Right as Rain
- First edition cover
- Author: George Pelecanos
- Language: English
- Series: Strange and Quinn
- Genre: Crime novel
- Publisher: Little Brown
- Publication date: February 2001
- Publication place: United States
- Media type: Print (Hardback & Paperback)
- Pages: 336 pp
- ISBN: 0316695262 (Hardcover first edition)
- OCLC: 44128318
- Dewey Decimal: 813/.54 21
- LC Class: PS3566.E354 R54 2001
- Followed by: Hell to Pay

= Right as Rain =

2001 crime novel by George Pelecanos

Right as Rain is a 2001 crime novel by George Pelecanos. It is set in Washington DC and focuses on private investigator Derek Strange and his new partner Terry Quinn. It is the first novel to involve the characters and is followed by Hell to Pay (2002), Soul Circus (2003) and Hard Revolution (2004).

==Plot==

The novel follows private investigator Derek Strange as he works on several cases in Washington DC. Strange's main case is to investigate the death of Chris Wilson.
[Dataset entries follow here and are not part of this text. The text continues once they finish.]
(** * Music bot session handler (main.py): a shallow embedding

    The handlers of [main.py] ([play], [button_callback], [download_audio],
    [handle_message], [search_youtube]) are embedded as programs of a small
    state-and-exception monad.  The state is the list of calls made to the
    outside world (chat platform, yt-dlp, file system, logger) together with
    the set of files on disk; an oracle decides which outside calls raise and
    what yt-dlp returns.

    Python [str] values are modelled as their UTF-8 bytes.  Every pattern the
    handlers search for (["download_"], [".mp3"], ["."], ["/"], [" "]) is
    ASCII, and an ASCII byte never occurs inside a multi-byte UTF-8 sequence,
    so prefix tests, replacement and splitting agree with Python's.  The
    white space of [str.split()] is recognised character by character, the
    multi-byte ones by their UTF-8 bytes. *)

From Stdlib Require Import String Ascii ZArith List Lia DecimalString.
From stdpp Require Import base option gmap strings.
Import ListNotations.
Local Open Scope string_scope.
Local Open Scope Z_scope.

(** ** Python string primitives used by the handlers *)

Module PyStr.

(** [s.startswith(p)] *)
Definition startswith (s p : string) : bool := String.prefix p s.

(** [old in s]: some suffix of [s] starts with [old]. *)
Fixpoint occurs (old s : string) : bool :=
  String.prefix old s
  || match s with
     | EmptyString => false
     | String _ s' => occurs old s'
     end.

(** [s.replace("", new)]: [new] before every character and at the end. *)
Fixpoint intersperse (new s : string) : string :=
  match s with
  | EmptyString => new
  | String c s' => new +:+ String c (intersperse new s')
  end.

(** Left-to-right scan of [str.replace] for a non-empty [old]: [skip] is
    the number of characters of the current match still to be dropped. *)
Fixpoint replace_scan (old new : string) (skip : nat) (s : string) : string :=
  match s with
  | EmptyString => EmptyString
  | String c s' =>
      match skip with
      | S k => replace_scan old new k s'
      | O =>
          if String.prefix old s
          then new +:+ replace_scan old new (Nat.pred (String.length old)) s'
          else String c (replace_scan old new O s')
      end
  end.

(** [s.replace(old, new)]: every non-overlapping occurrence, leftmost first. *)
Definition replace (s old new : string) : string :=
  match old with
  | EmptyString => intersperse new s
  | _ => replace_scan old new O s
  end.

(** The part of [s] before its last [sep], if [sep] occurs. *)
Fixpoint before_last (sep : ascii) (s : string) : option string :=
  match s with
  | EmptyString => None
  | String c s' =>
      match before_last sep s' with
      | Some p => Some (String c p)
      | None => if Ascii.eqb c sep then Some EmptyString else None
      end
  end.

(** [s.rsplit(sep, 1)[0]] for a one-character [sep]. *)
Definition rsplit1_head (s : string) (sep : ascii) : string :=
  default s (before_last sep s).

(** The part of [s] after its last [sep], if [sep] occurs. *)
Fixpoint after_last (sep : ascii) (s : string) : option string :=
  match s with
  | EmptyString => None
  | String c s' =>
      match after_last sep s' with
      | Some t => Some t
      | None => if Ascii.eqb c sep then Some s' else None
      end
  end.

(** [os.path.basename(p)] (posixpath): [p[p.rfind('/') + 1:]]. *)
Definition basename (p : string) : string := default p (after_last "/" p).

(** [sep.join(parts)] *)
Definition join (sep : string) (parts : list string) : string :=
  String.concat sep parts.

(** The one-byte white space of [str.isspace]: TAB..CR, FS..US and space. *)
Definition isspace (c : ascii) : bool :=
  let n := nat_of_ascii c in
  ((9 <=? n) && (n <=? 13) || (28 <=? n) && (n <=? 32))%nat.

(** [c] is the byte [n]. *)
Definition is_byte (c : ascii) (n : nat) : bool := Nat.eqb (nat_of_ascii c) n.

(** The number of bytes of the white-space character [s] starts with, 0
    when it starts with none.  The characters are those of [str.isspace]:
    the one-byte ones, U+0085 and U+00A0 (C2 85, C2 A0), U+1680 (E1 9A 80),
    U+2000..U+200A, U+2028, U+2029 and U+202F (E2 80 80..8A, A8, A9, AF),
    U+205F (E2 81 9F) and U+3000 (E3 80 80). *)
Definition space_len (s : string) : nat :=
  match s with
  | EmptyString => 0
  | String c s1 =>
      if isspace c then 1
      else if is_byte c 194 then
        match s1 with
        | String d _ => if is_byte d 133 || is_byte d 160 then 2 else 0
        | _ => 0
        end
      else if is_byte c 225 then
        match s1 with
        | String d (String e _) =>
            if is_byte d 154 && is_byte e 128 then 3 else 0
        | _ => 0
        end
      else if is_byte c 226 then
        match s1 with
        | String d (String e _) =>
            if is_byte d 128
               && ((128 <=? nat_of_ascii e) && (nat_of_ascii e <=? 138)
                   || is_byte e 168 || is_byte e 169 || is_byte e 175)%nat
            then 3
            else if is_byte d 129 && is_byte e 159 then 3 else 0
        | _ => 0
        end
      else if is_byte c 227 then
        match s1 with
        | String d (String e _) =>
            if is_byte d 128 && is_byte e 128 then 3 else 0
        | _ => 0
        end
      else 0
  end.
Strange focuses on ex-cop Terry Quinn who shot Wilson. Both were police officers and the shooting led to Quinn's discharge from the police department. The shooting was high profile and characterised as racially motivated; Quinn is caucasian while Wilson was African American. Quinn becomes involved in the investigation himself as he is desperate to clear his conscience.